Sharin liebte und achtete ihren Mann, doch so konnte es nicht weiter gehen. Diesmal brauchte er Hilfe, ob er wollte oder nicht.
Und bis es soweit war, musste sie noch andere Dinge erledigen.
Gorn hatte sich für´s erste wieder beruhigt, und so ging sie mit ihm ins Kaminzimmer.
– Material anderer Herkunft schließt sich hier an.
(* ===== verification/ShellTheorems.v ===== *)
(** * The commands of a script

    The walks of bash.rs over a syntax tree, against the tree read in document
    order: the fuel given to them is enough, every node is looked at, and the
    commands come out in the order they are written. *)

From S2P Require Import Prelude RustStr ShellSyntax.

(** ** Trees *)

Section Node_rect.
Variable P : Node -> Prop.
Hypothesis Hnode : forall k b s t cs, Forall P cs -> P (mkNode k b s t cs).

Fixpoint Node_nested_ind (n : Node) : P n :=
  match n with
  | mkNode k b s t cs =>
      Hnode k b s t cs
        ((fix all (cs : list Node) : Forall P cs :=
            match cs with [] => Forall_nil_2 P | c :: cs => Forall_cons_2 P c cs (Node_nested_ind c) (all cs) end) cs)
  end.
End Node_rect.

Definition sizes (ns : list Node) : nat := foldr (fun n acc => size n + acc) 0 ns.

Lemma size_children n : size n = S (sizes (children n)).
Proof. by destruct n. Qed.

Lemma sizes_perm ns ms : ns ≡ₚ ms -> sizes ns = sizes ms.
Proof. unfold sizes. induction 1; simpl; lia. Qed.

Lemma sizes_app ns ms : sizes (ns ++ ms) = sizes ns + sizes ms.
Proof. unfold sizes. induction ns; simpl; lia. Qed.

Lemma sizes_named n : sizes (named_children n) <= sizes (children n).
Proof.
  unfold sizes, named_children. induction (children n) as [|c cs IH]; [done|].
  rewrite filter_cons. case_decide; simpl; lia.
Qed.

(** The nodes of a tree in document order: a node, then its children's nodes *)
Fixpoint document (n : Node) : list Node :=
  n :: match n with
       | mkNode _ _ _ _ cs => (fix nodes (cs : list Node) := match cs with [] => [] | c :: cs => document c ++ nodes cs end) cs
       end.

(** The order in which a stack visits them: the last child first *)
Fixpoint visited (n : Node) : list Node :=
  n :: match n with
       | mkNode _ _ _ _ cs => (fix nodes (cs : list Node) := match cs with [] => [] | c :: cs => nodes cs ++ visited c end) cs
       end.

Lemma document_unfold n : document n = n :: (children n ≫= document).
Proof. by destruct n. Qed.

Lemma visited_unfold n : visited n = n :: (reverse (children n) ≫= visited).
Proof.
  destruct n as [k b s t cs]. simpl. f_equal. induction cs as [|c cs IH]; [done|].
  rewrite reverse_cons, bind_app, IH. simpl. by rewrite app_nil_r.
Qed.

Lemma visited_document n : visited n ≡ₚ document n.
Proof.
  induction n as [k b s t cs IH] using Node_nested_ind. rewrite visited_unfold, document_unfold. simpl.
  f_equiv. rewrite reverse_Permutation. induction IH as [|c cs Hc _ IH]; [done|]. simpl. by rewrite Hc, IH.
Qed.

(** ** The walk for plain commands *)

Definition is_command_node (n : Node) : bool := named n && is_kind "command" n.

Lemma walk_plain_visited fuel stack acc :
  sizes stack <= fuel ->
  walk_plain fuel stack acc
  = if forallb node_allowed (stack ≫= visited)
    then Some (acc ++ List.filter is_command_node (stack ≫= visited)) else None.
Proof.
  revert stack acc; induction fuel as [|fuel IH]; intros [|n stack] acc; simpl.
  - by rewrite app_nil_r.
  - unfold sizes. simpl. rewrite size_children. lia.
  - by rewrite app_nil_r.
  - intros Hfuel. rewrite visited_unfold. simpl.
    destruct (node_allowed n) eqn:Hallowed; simpl; [|done].
    rewrite IH.
    2:{ rewrite sizes_app, (sizes_perm _ _ (reverse_Permutation _)).
        unfold sizes in Hfuel at 1. simpl in Hfuel. rewrite size_children in Hfuel. unfold sizes in *. lia. }
    rewrite bind_app. unfold is_command_node at 2. destruct (named n && is_kind "command" n); simpl; [|done].
    by rewrite <- app_assoc.
Qed.

(** ** Sorting the commands *)

Definition starts_before (n m : Node) : Prop := (start_byte n < start_byte m)%N.

Lemma insert_by_start_byte_perm n l : insert_by_start_byte n l ≡ₚ n :: l.
Proof.
  induction l as [|m l IH]; simpl; [done|]. destruct (_ <? _)%N; [done|]. rewrite IH. apply Permutation_swap.
Qed.

Lemma sort_by_start_byte_perm l : sort_by_start_byte l ≡ₚ l.
Proof.
  unfold sort_by_start_byte. enough (H : forall acc, foldl (fun acc n => insert_by_start_byte n acc) acc l ≡ₚ acc ++ l) by apply H.
  induction l as [|n l IH]; intros acc; simpl; [by rewrite app_nil_r|].
  rewrite IH, insert_by_start_byte_perm. simpl. apply Permutation_middle.
Qed.

Definition not_after (n m : Node) : Prop := (start_byte n <= start_byte m)%N.

Lemma insert_by_start_byte_sorted n l : StronglySorted not_after l -> StronglySorted not_after (insert_by_start_byte n l).
Proof.
  induction 1 as [|m l Hl IH Hm]; simpl; [repeat constructor|].
  destruct (N.ltb_spec (start_byte n) (start_byte m)) as [Hlt|Hge].
  - constructor; [by constructor|]. constructor; [unfold not_after; lia|].
    eapply Forall_impl; [exact Hm|]. unfold not_after. intros; lia.
  - constructor; [done|]. rewrite insert_by_start_byte_perm. by constructor.
Qed.

Lemma sort_by_start_byte_sorted l : StronglySorted not_after (sort_by_start_byte l).
Proof.
  unfold sort_by_start_byte.
  enough (H : forall acc, StronglySorted not_after acc ->
    StronglySorted not_after (foldl (fun acc n => insert_by_start_byte n acc) acc l)) by (apply H; constructor).
  induction l as [|n l IH]; intros acc Hacc; simpl; [done|]. apply IH. by apply insert_by_start_byte_sorted.
Qed.

(** A list in a strict order is the only sorted arrangement of its elements. *)
Lemma sorted_arrangement l k :
  StronglySorted not_after l -> StronglySorted starts_before k -> l ≡ₚ k -> l = k.
Proof.
  intros Hl Hk. revert l Hl. induction Hk as [|n k Hk IH Hn]; intros l Hl Hp; [by apply Permutation_nil_r in Hp|].
  destruct l as [|m l]; [by apply Permutation_nil in Hp|].
  apply StronglySorted_inv in Hl as [Hl Hm].
  assert (Heq : m = n).
  { assert (m ∈ n :: k) as Hin by (rewrite <- Hp; left).
    apply elem_of_cons in Hin as [?|Hin]; [done|].
    assert (n ∈ m :: l) as Hin' by (rewrite Hp; left).
    apply elem_of_cons in Hin' as [?|Hin']; [done|].
    rewrite Forall_forall in Hn, Hm. specialize (Hn _ Hin). specialize (Hm _ Hin').
    unfold starts_before, not_after in *. lia. }
  subst m. f_equal. apply IH; [done|]. by eapply Permutation_cons_inv.
Qed.

Lemma filter_perm {A} (f : A -> bool) l k : l ≡ₚ k -> List.filter f l ≡ₚ List.filter f k.
Proof.
  induction 1 as [|x l k _ IH|x y l|l k m _ IH1 _ IH2]; simpl; [done|..].
  - destruct (f x); [by rewrite IH|done].
  - destruct (f x), (f y); try done. apply Permutation_swap.
  - by rewrite IH1.
Qed.

Lemma forallb_perm {A} (f : A -> bool) l k : l ≡ₚ k -> forallb f l = forallb f k.
Proof. induction 1; simpl; [done|congruence| |congruence]. by rewrite !andb_assoc, (andb_comm (f _)). Qed.

(** ** The shell's name *)

Lemma split_by_shorter f s x : x ∈ split_by f s -> length x < length s \/ x = s.
Proof.
  revert x; induction s as [|d s IH]; intros x; simpl.
  - intros ->%list_elem_of_singleton. by right.
  - destruct (f d).
    + intros [->|Hx]%elem_of_cons; [simpl; left; lia|]. destruct (IH _ Hx) as [?| ->]; left; simpl; lia.
    + pose proof (split_by_ne f s). destruct (split_by f s) as [|p ps]; [done|].
      intros [->|Hx]%elem_of_cons.
      * destruct (IH p) as [?| ->]; [by left|left; simpl; lia|by right].
      * left. destruct (IH x) as [?| ->]; [by right|simpl; lia|simpl; lia].
Qed.

Lemma component_Normal s x : component s = Some (Normal x) -> x = s.
Proof. unfold component. repeat destruct (str_eqb _ _ || _ || _) || case_match; naive_solver. Qed.

Lemma file_stem_shorter path stem : file_stem path = Some stem -> length stem < length path \/ stem = path.
Proof.
  unfold file_stem. destruct (last (components path)) as [[| | |nm]|] eqn:Hlast; try done.
  assert (Hnm : length nm < length path \/ nm = path).
  { apply last_Some_elem_of in Hlast. unfold components in Hlast.
    destruct (split_on 47%N path) as [|p ps] eqn:Hsplit; [by apply not_elem_of_nil in Hlast|].
    apply elem_of_app in Hlast as [Hlast|Hlast].
    - repeat case_match; set_solver.
    - apply list_elem_of_omap in Hlast as (s & Hs & <-%component_Normal).
      apply (split_by_shorter (fun d => d =? 47)%N). unfold split_on in Hsplit. by rewrite Hsplit. }
  intros [= <-]. destruct (rsplit_once 46%N nm) as [[before after]|] eqn:Hdot; [|done].
  apply rsplit_once_Some in Hdot as [-> _]. destruct (is_empty before); [done|].
  left. rewrite length_app in Hnm. simpl in Hnm. destruct Hnm as [?| <-]; [lia|]. rewrite length_app. simpl. lia.
Qed.

(** The rounds end: as many as the path has characters are enough. *)
Lemma detect_shell_type_enough fuel path :
  length path <= fuel -> detect_shell_type_within fuel path = detect_shell_type path.
Proof.
  unfold detect_shell_type. remember (length path) as len eqn:Hlen.
  assert (Hle : length path <= len) by lia. clear Hlen. revert len path Hle.
  induction fuel as [|fuel IH]; intros len path Hle Hfuel; [by replace len with 0 by lia|].
  destruct len as [|len].
  - destruct path; [|simpl in Hle; lia]. reflexivity.
  - cbn [detect_shell_type_within]. repeat (case_match; [done|]).
    destruct (file_stem path) as [stem|] eqn:Hstem; [|done].
    case_bool_decide as Hne; [done|].
    destruct (file_stem_shorter _ _ Hstem) as [Hlt| ->]; [|done]. apply IH; lia.
Qed.

Lemma detect_shell_type_name t : detect_shell_type (name t) = Some t.
Proof. by destruct t. Qed.

Section Claims.
Context {SG : ShellGrammar}.

(** The script [script] read off its tree in document order *)
Definition plain_reference (tree : Tree) : option (list (list str)) :=
  if has_error tree then None
  else if forallb node_allowed (document (root_node tree))
       then mapM parse_plain_command_from_node (List.filter is_command_node (document (root_node tree)))
       else None.


(** ** The walk for literal commands *)

(** A node of the tree that is reached through named nodes *)
Inductive within : Node -> Node -> Prop :=
  | within_here n : within n n
  | within_child n c m : c ∈ named_children n -> within c m -> within n m.

Lemma walk_literal_elem fuel stack acc c :
  sizes stack <= fuel ->
  c ∈ walk_literal fuel stack acc
  <-> c ∈ acc \/ exists n m, n ∈ stack /\ within n m /\ parse_literal_command_from_node m = Some c.
Proof.
  revert stack acc; induction fuel as [|fuel IH]; intros [|n stack] acc Hfuel.
  1,3: split; [tauto|intros [?|(n & m & Hn & _)]; [done|by apply not_elem_of_nil in Hn]].
  - unfold sizes in Hfuel. simpl in Hfuel. rewrite size_children in Hfuel. lia.
  - cbn [walk_literal]. rewrite IH.
    2:{ rewrite sizes_app, (sizes_perm _ _ (reverse_Permutation _)). pose proof (sizes_named n).
        unfold sizes in Hfuel at 1. simpl in Hfuel. rewrite size_children in Hfuel. unfold sizes in *. lia. }
    assert (Hhere : c ∈ (match (if is_kind "command" n then parse_literal_command_from_node n else None) with
                         | Some command => acc ++ [command] | None => acc end)
                    <-> c ∈ acc \/ parse_literal_command_from_node n = Some c).
    { unfold parse_literal_command_from_node. destruct (is_kind "command" n); simpl; [|naive_solver].
      destruct (literal_words _ _) as [[words []]|]; simpl; set_solver. }
    rewrite Hhere. split.
    + intros [[?|?]|(n' & m & Hn' & Hw & Hm)]; [by left|right; exists n, n; repeat constructor; done|].
      right. apply elem_of_app in Hn' as [Hn'|Hn']; [|exists n', m; split; [by right|done]].
      rewrite elem_of_reverse in Hn'. exists n, m. split; [by left|]. split; [eapply within_child; eassumption|done].
    + intros [?|(n' & m & Hn' & Hw & Hm)]; [by left; left|].
      apply elem_of_cons in Hn' as [->|Hn'].
      * destruct Hw as [n|n c' m Hc Hw]; [by left; right|].
        right. exists c', m. split; [apply elem_of_app; left; by apply elem_of_reverse|done].
      * right. exists n', m. split; [apply elem_of_app; by right|done].
Qed.

(** The literal commands of a script: those of the command nodes of its tree. *)
Lemma literal_commands_elem command cs c :
  parse_shell_lc_literal_commands command = Some cs ->
  c ∈ cs <-> exists shell script tree m,
    extract_bash_command command = Some (shell, script) /\ try_parse_shell script = Some tree
    /\ has_error tree = false /\ within (root_node tree) m /\ parse_literal_command_from_node m = Some c.
Proof.
  unfold parse_shell_lc_literal_commands.
  destruct (extract_bash_command command) as [[shell script]|] eqn:Hx; [|done]. simpl.
  destruct (try_parse_shell script) as [tree|] eqn:Ht; [|done]. simpl.
  destruct (has_error tree) eqn:He; [done|]. intros [= <-].
  rewrite walk_literal_elem by (unfold sizes; simpl; lia). split.
  - intros [Hc|(n & m & Hn & Hw & Hm)]; [by apply not_elem_of_nil in Hc|].
    apply list_elem_of_singleton in Hn as ->. by exists shell, script, tree, m.
  - intros (shell' & script' & tree' & m & [= <- <-] & Ht' & _ & Hw & Hm).
    right. exists (root_node tree), m. split; [by left|]. split; [congruence|done].
Qed.

End Claims.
Sharin verband notdürftig seine Hände, bis die Heilerin, nach der sie hatte rufen lassen, vor Ort war.
Auch andere Stiefel lies sie ihm bringen, bevor sie ihm ihre Entscheidung mitteilte.
Sharin hatte sich schon länger darüber Gedanken gemacht, doch immer wieder gehofft, die launischen Ausbrüche von Gorn würden ebenso schnell verschwinden, wie sie gekommen waren.
Doch dies war nicht geschehen. Und gerade der Vorfall im Hof hatte ihr gezeigt, dass es keinen weiteren Aufschub geben durfte.
Wie Gorn wohl reagieren würde? Sie wusste es nicht und versuchte sich auf alle möglichen Reaktionen vorzubereiten.
Die Kinder würden zusammen mit Gorns Mündel die Feste Kharkovtrutz verlassen!
Sharin hatte bereits vor einiger Zeit mit einer der Priesterinen der Meret gesprochen. Falls es nötig wäre, könnten die Kinder im heiligen Hain der Mutter Meret Unterschlupf finden.
Hier zuhause war es zu gefährlich geworden. Gorn musste sich helfen lassen, soviel stand fest.
Und bis dies nicht geschah, war es zuhause für die Kinder zu gefährlich geworden.
Sie würden am folgenden Tag von Angehörigen von Kult und Orden der gütigen Mutter abgeholt und in den heiligen Hain gebracht.
Gorn hatte seiner Frau schweigend zugehört. Er sah den Schmerz in ihren Augen und die über ihre Wangen rinnenden Tränen, als sie vom fortschicken der Kinder sprach. Doch er zeigte keine Regung, es schien fast, als wäre es ihm gleichgültig.
Weder wurde er zornig und wütend, noch nahm er sie tröstend in den Arm. Er tat nichts, saß einfach nur da in seinem Sessel, wendete den Kopf und schaute dem im Kamin sterbenden Feuer zu.

Kurze Zeit später betrat ein Knecht das Kaminzimmer und brachte frisches Holz für den Kamin und legte neue Scheite auf das bereits fast erloschene Kaminfeuer und entfachte es erneut.
Bevor er das Zimmer wieder verlassen konnte, wies Sharin ihn noch an, für den folgenden Tag einen der Wagen mit ausreichend warmen Decken für alle Kinder und Begleiter zu bestücken, ebenso mit Proviant für die Reise zum heiligen Hain.
Der Knecht sah seine Herrin verwundert an, nickte aber schließlich und versprach sich drum zu kümmern.
Sharin wartete, bis die Heilerin mit einer Novizin angekommen war, und ließ die Beiden dann mit Gorn allein.
Sie hatte noch einiges vorzubereiten.